Mathematical modeling is over. The goal at the beginning is not to stay up late, but I still stayed up late (QAQ). After a day's delay, I started to write a short book. I feel like I haven't crawled for a long time. Today, I will crawl down the Weibo friends circle information on the mobile terminal.
import requests import json headers = { 'Cookie':'xxxxxxxx', 'User_Agent':'Mozilla/5.0 (Windows NT 6.1; WOW64) AppleWebKit/537.36 (KHTML, like Gecko) Chrome/56.0.2924.87 Safari/537.36' } f = open('C:/Users/LP/Desktop/weibo.txt','a+',encoding='utf-8') def get_info(url,page): html = requests.get(url,headers=headers) json_data = json.loads(html.text) card_groups = json_data[0]['card_group'] for card_group in card_groups: f.write(card_group['mblog']['text'].split('')[0]+'\n') next_cursor = json_data[0]['next_cursor'] if page<50: next_url ='https://m.weibo.cn/index/friends?format=cards&next_cursor='+str(next_cursor)+'&page=1' page = page + 1 get_info(next_url,page) else: pass f.close() if __name__ =='__main__': url ='https://m.weibo.cn/index/friends?format=cards' get_info(url,1)

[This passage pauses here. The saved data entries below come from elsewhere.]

(* ===== verification/NetAudit.v ===== *)
(** * Network audit: ingest, storage and paging

    src/backend/app/services/net_audit_ingest.py, the net-audit tables of
    src/backend/app/database.py and src/backend/app/routers/net_audit.py.  The
    agent's payload is untrusted JSON; what is stored is typed. *)
From S2P Require Import Prelude Sorting Py Effects PyOps DbCore IpAddress.
Open Scope Z_scope.

(** ** Cleaning *)

Definition _EVENTS : list string := ["open"; "close"].
Definition _PROTOS : list string := ["tcp"; "tcp6"; "udp"; "udp6"].
Definition _MAX_EVENTS : nat := 500.
Definition _MAX_ROLLUPS : nat := 5.
Definition _MAX_IFACES : nat := 64.
Definition _MAX_TALKERS : nat := 100.
Definition _STR_CAP (field : string) : nat :=
  match field with "proto" => 8 | "status" | "name" => 32 | _ => 64 end%string%nat.

Record conn_event := ConnEvent {
  ev_event : string; ev_ts : Q; ev_proto : string; laddr : string; lport : option Z;
  raddr : string; rport : option Z; ev_status : string; ev_pid : option Z; pname : string;
  duration : option Q
}.

Record iface := Iface { if_name : string; bytes_in : Q; bytes_out : Q }.
Record talker := Talker { t_raddr : string; conns : Z }.
Record rollup := Rollup { ro_ts : Q; interfaces : list iface; top_talkers : list talker }.

Section Clean.
Context (py_str : pyval -> string).

Definition _s (v : pyval) (cap : nat) : string :=
  match v with
  | VNone => ""
  | VStr s => str_take cap s
  | _ => str_take cap (py_str v)
  end.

Look at the returned data, this next_cursor is very important! ! ! !
Scroll down, as shown in the figure, you can see that there is also next_cursor in the url of the second page, which happens to be the return of the first page! ! ! ! !
In the end, jieba segmentation made a word cloud, except for Erha, it feels all belonged to the group leader and was screened.